INSTRUCTIONS FOR THE TASK:
Using the word "headBytes" as the filter, copy each matching line from the records.

THE RECORDS:

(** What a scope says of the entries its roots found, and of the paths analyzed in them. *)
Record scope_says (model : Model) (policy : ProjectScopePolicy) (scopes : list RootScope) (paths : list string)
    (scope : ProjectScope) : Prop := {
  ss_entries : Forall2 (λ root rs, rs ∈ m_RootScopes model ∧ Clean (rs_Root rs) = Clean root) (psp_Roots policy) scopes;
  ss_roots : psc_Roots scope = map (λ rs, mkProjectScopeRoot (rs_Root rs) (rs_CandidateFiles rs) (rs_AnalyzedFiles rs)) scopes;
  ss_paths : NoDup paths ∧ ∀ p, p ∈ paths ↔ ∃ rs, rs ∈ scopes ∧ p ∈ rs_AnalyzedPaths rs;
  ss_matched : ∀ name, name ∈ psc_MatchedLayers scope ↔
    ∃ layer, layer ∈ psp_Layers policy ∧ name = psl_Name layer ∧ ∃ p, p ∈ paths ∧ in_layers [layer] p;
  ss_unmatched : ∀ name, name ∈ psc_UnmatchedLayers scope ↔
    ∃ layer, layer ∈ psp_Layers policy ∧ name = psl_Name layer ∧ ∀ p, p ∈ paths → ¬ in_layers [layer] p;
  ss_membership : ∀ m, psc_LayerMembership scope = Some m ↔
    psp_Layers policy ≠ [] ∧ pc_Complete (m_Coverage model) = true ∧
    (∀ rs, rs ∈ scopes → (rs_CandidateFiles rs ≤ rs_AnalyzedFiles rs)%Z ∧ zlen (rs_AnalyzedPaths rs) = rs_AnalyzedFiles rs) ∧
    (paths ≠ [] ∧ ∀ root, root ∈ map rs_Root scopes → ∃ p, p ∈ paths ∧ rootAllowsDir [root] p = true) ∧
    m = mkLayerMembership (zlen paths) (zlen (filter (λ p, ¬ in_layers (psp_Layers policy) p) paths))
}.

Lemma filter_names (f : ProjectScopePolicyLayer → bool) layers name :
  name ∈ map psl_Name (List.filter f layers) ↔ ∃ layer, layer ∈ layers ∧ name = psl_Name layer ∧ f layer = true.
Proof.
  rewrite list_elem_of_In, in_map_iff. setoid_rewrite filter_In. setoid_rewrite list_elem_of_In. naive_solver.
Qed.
--
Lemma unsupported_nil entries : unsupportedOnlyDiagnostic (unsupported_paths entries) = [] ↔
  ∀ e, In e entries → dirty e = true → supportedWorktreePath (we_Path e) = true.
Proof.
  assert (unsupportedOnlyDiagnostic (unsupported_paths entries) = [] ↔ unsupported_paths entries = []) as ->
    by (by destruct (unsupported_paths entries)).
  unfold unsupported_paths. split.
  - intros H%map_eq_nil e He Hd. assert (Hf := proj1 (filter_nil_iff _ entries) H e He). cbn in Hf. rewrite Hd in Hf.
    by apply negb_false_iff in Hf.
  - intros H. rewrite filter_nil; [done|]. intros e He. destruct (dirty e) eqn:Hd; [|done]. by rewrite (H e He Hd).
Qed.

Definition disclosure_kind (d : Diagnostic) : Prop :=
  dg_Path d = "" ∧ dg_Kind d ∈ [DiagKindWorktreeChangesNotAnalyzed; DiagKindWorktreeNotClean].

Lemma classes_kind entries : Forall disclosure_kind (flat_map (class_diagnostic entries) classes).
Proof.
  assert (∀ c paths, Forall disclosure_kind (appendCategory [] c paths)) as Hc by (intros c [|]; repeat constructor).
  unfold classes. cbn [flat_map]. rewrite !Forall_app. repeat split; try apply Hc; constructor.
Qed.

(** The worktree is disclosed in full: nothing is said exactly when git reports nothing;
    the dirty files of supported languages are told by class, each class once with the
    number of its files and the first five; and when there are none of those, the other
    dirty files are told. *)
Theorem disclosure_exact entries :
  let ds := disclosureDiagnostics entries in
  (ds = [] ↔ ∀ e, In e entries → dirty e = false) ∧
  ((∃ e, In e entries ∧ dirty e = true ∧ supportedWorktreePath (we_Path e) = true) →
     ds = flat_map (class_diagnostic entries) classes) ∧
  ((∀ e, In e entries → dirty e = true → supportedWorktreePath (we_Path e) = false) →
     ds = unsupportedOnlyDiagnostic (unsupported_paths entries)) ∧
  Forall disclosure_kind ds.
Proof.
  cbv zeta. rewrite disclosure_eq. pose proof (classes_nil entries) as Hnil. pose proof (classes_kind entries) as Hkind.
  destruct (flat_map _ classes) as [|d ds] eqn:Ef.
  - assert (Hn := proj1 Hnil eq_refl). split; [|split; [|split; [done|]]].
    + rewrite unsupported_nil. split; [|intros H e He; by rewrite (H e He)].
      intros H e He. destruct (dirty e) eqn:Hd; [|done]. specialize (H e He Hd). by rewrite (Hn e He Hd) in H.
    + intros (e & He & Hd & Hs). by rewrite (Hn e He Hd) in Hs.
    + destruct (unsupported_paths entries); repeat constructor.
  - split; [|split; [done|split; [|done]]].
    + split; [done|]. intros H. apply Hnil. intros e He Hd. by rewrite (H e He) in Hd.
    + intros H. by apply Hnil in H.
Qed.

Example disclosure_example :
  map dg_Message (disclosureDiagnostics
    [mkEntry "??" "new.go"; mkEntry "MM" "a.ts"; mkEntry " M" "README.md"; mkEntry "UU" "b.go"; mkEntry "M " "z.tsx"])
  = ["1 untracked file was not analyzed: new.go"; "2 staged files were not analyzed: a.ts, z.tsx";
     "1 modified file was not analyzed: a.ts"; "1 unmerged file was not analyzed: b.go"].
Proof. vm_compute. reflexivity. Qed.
--
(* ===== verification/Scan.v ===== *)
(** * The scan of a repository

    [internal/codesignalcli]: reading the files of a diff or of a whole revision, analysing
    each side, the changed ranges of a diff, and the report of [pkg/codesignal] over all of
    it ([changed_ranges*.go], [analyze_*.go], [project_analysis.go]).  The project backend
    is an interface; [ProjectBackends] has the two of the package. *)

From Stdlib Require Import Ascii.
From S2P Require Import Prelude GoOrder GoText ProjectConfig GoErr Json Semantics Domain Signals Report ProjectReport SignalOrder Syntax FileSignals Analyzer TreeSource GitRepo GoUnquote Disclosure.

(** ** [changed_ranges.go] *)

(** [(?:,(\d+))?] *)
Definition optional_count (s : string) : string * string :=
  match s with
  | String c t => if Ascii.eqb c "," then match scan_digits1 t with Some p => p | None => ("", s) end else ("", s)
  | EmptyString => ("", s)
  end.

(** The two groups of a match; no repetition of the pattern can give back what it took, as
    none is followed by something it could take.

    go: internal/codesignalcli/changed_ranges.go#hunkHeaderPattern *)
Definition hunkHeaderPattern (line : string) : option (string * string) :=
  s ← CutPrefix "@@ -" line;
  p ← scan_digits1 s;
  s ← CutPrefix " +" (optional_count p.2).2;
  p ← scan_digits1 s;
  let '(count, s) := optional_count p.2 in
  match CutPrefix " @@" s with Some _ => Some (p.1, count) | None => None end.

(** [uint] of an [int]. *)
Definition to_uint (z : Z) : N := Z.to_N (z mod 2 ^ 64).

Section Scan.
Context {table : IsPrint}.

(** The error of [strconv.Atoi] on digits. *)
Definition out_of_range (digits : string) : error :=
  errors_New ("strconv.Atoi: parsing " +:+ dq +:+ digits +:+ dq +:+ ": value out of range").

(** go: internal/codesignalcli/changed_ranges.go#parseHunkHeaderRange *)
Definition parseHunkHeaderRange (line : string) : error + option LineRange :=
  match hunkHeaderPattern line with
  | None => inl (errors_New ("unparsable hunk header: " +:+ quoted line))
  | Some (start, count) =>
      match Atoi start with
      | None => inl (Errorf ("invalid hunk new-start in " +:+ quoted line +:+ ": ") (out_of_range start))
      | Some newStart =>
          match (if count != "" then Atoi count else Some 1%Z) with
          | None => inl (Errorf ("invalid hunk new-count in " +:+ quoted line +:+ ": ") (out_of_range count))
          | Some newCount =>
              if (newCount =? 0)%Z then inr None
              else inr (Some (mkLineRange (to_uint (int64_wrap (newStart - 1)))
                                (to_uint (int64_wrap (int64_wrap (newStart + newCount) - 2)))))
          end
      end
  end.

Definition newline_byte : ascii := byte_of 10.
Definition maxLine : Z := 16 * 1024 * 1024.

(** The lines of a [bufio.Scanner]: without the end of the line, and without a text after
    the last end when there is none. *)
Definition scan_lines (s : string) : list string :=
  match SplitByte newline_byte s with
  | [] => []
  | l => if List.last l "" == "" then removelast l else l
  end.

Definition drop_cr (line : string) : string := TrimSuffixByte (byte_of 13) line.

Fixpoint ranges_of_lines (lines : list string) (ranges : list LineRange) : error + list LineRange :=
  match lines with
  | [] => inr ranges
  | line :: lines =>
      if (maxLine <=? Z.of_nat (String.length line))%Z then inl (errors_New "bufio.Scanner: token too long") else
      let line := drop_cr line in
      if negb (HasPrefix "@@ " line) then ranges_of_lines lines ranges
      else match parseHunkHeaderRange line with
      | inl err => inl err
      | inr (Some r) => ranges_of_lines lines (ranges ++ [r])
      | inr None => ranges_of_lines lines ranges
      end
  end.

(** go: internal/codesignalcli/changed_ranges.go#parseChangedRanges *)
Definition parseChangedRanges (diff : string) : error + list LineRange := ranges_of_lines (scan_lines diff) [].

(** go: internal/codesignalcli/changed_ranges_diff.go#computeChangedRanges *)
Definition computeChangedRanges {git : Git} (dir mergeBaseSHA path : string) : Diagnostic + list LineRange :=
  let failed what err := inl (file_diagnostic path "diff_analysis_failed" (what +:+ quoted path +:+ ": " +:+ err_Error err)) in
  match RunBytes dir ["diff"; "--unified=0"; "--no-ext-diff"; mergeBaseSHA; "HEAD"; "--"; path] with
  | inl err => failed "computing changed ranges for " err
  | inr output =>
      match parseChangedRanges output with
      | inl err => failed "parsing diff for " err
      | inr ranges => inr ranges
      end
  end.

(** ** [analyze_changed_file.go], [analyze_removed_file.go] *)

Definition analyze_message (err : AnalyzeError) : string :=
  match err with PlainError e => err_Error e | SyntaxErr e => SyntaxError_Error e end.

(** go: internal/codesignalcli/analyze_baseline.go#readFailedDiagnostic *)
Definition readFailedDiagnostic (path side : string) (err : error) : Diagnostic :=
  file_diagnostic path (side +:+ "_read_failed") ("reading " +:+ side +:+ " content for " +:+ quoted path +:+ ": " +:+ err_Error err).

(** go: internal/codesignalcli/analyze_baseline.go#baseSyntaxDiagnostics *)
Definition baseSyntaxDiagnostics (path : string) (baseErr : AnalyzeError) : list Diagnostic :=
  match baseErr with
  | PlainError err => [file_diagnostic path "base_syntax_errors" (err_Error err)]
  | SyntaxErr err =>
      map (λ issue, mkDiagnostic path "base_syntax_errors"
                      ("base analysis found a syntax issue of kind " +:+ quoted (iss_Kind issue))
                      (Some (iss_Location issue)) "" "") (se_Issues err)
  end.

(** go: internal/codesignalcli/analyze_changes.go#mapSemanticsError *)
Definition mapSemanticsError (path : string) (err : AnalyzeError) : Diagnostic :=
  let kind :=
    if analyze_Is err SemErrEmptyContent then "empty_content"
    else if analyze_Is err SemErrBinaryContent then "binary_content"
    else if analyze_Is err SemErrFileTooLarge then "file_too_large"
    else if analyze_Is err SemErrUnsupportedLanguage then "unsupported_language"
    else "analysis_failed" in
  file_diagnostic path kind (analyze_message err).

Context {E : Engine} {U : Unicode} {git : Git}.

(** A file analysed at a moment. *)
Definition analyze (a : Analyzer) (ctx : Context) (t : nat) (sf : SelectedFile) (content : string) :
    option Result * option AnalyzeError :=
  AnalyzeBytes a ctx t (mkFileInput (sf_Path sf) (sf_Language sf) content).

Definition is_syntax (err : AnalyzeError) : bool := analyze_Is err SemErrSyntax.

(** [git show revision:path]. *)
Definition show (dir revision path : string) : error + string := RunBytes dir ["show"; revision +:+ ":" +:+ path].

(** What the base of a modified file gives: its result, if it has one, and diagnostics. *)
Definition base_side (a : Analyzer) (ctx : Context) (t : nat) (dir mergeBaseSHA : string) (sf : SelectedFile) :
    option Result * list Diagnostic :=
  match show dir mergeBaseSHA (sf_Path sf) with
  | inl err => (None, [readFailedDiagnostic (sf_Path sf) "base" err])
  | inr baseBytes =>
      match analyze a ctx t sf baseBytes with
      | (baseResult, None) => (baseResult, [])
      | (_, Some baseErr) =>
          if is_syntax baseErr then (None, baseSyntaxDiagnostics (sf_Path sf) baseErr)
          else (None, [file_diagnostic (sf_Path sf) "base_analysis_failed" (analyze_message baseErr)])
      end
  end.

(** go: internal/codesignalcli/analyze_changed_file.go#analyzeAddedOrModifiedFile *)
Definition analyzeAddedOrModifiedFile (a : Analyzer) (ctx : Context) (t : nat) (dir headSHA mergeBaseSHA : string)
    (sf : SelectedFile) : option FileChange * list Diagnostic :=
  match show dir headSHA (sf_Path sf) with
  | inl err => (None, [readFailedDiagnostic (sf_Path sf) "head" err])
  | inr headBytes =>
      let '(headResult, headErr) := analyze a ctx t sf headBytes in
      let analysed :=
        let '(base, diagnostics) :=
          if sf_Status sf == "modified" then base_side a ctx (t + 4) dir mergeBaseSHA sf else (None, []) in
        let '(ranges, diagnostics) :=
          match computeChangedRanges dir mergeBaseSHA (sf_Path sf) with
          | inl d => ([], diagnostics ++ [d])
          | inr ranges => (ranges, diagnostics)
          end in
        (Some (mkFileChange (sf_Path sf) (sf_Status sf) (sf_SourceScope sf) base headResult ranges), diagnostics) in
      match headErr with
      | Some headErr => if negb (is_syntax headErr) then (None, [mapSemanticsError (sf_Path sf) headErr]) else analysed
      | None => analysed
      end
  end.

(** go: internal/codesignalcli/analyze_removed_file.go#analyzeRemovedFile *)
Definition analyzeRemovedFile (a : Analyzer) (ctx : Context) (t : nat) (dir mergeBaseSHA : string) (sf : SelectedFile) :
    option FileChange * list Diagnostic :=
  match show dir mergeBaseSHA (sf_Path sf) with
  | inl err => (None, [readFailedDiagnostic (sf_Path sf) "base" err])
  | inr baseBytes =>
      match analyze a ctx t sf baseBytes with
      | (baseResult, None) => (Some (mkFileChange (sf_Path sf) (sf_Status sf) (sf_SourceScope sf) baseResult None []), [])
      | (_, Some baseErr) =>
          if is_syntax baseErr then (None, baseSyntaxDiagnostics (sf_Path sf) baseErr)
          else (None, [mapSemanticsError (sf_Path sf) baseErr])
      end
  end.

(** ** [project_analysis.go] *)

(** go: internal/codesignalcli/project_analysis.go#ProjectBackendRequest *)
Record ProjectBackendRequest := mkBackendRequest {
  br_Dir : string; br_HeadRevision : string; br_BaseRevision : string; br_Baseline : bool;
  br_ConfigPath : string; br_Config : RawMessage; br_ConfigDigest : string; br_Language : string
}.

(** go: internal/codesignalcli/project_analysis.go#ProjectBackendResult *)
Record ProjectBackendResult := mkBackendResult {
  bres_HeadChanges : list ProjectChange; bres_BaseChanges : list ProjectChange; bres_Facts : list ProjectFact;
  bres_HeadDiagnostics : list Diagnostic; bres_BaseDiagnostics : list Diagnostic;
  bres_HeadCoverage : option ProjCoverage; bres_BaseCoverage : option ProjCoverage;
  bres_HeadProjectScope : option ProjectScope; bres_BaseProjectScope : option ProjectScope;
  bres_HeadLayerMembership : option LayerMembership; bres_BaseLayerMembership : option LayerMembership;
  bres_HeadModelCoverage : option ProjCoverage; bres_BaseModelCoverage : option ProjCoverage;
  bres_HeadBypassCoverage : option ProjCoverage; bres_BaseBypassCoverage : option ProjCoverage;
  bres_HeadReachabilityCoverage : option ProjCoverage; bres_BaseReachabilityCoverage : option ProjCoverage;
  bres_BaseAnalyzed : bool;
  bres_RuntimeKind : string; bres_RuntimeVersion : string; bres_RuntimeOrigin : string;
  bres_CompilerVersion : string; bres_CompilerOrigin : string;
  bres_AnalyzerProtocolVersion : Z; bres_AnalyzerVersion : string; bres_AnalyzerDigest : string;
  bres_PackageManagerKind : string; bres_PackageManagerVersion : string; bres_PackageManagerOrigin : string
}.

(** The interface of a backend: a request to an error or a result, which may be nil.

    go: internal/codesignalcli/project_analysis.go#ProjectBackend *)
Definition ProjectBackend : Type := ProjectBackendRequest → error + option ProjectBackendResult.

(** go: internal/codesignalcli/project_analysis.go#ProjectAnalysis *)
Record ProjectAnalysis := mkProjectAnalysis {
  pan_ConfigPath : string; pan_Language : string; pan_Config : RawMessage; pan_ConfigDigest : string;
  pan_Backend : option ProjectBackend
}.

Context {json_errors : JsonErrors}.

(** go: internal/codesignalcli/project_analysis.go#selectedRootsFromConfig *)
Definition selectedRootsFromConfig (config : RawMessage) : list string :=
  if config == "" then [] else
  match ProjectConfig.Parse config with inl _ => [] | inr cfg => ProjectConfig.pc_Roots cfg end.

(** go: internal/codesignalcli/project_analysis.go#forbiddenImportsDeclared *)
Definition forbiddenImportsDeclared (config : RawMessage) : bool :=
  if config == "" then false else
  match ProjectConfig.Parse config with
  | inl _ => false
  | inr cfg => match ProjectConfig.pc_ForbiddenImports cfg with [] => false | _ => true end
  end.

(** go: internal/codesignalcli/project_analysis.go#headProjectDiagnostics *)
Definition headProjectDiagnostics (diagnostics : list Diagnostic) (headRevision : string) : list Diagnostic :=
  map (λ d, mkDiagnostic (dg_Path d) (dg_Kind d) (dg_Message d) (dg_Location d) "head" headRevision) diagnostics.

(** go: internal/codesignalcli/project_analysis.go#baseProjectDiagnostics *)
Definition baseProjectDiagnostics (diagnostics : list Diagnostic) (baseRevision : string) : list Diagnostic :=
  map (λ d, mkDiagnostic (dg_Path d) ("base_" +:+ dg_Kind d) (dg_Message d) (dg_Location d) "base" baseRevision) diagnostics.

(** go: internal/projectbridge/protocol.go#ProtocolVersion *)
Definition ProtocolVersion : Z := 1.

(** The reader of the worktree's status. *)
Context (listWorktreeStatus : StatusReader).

EXERCISE OUTPUT:
  | inr headBytes =>
      let '(headResult, headErr) := analyze a ctx t sf headBytes in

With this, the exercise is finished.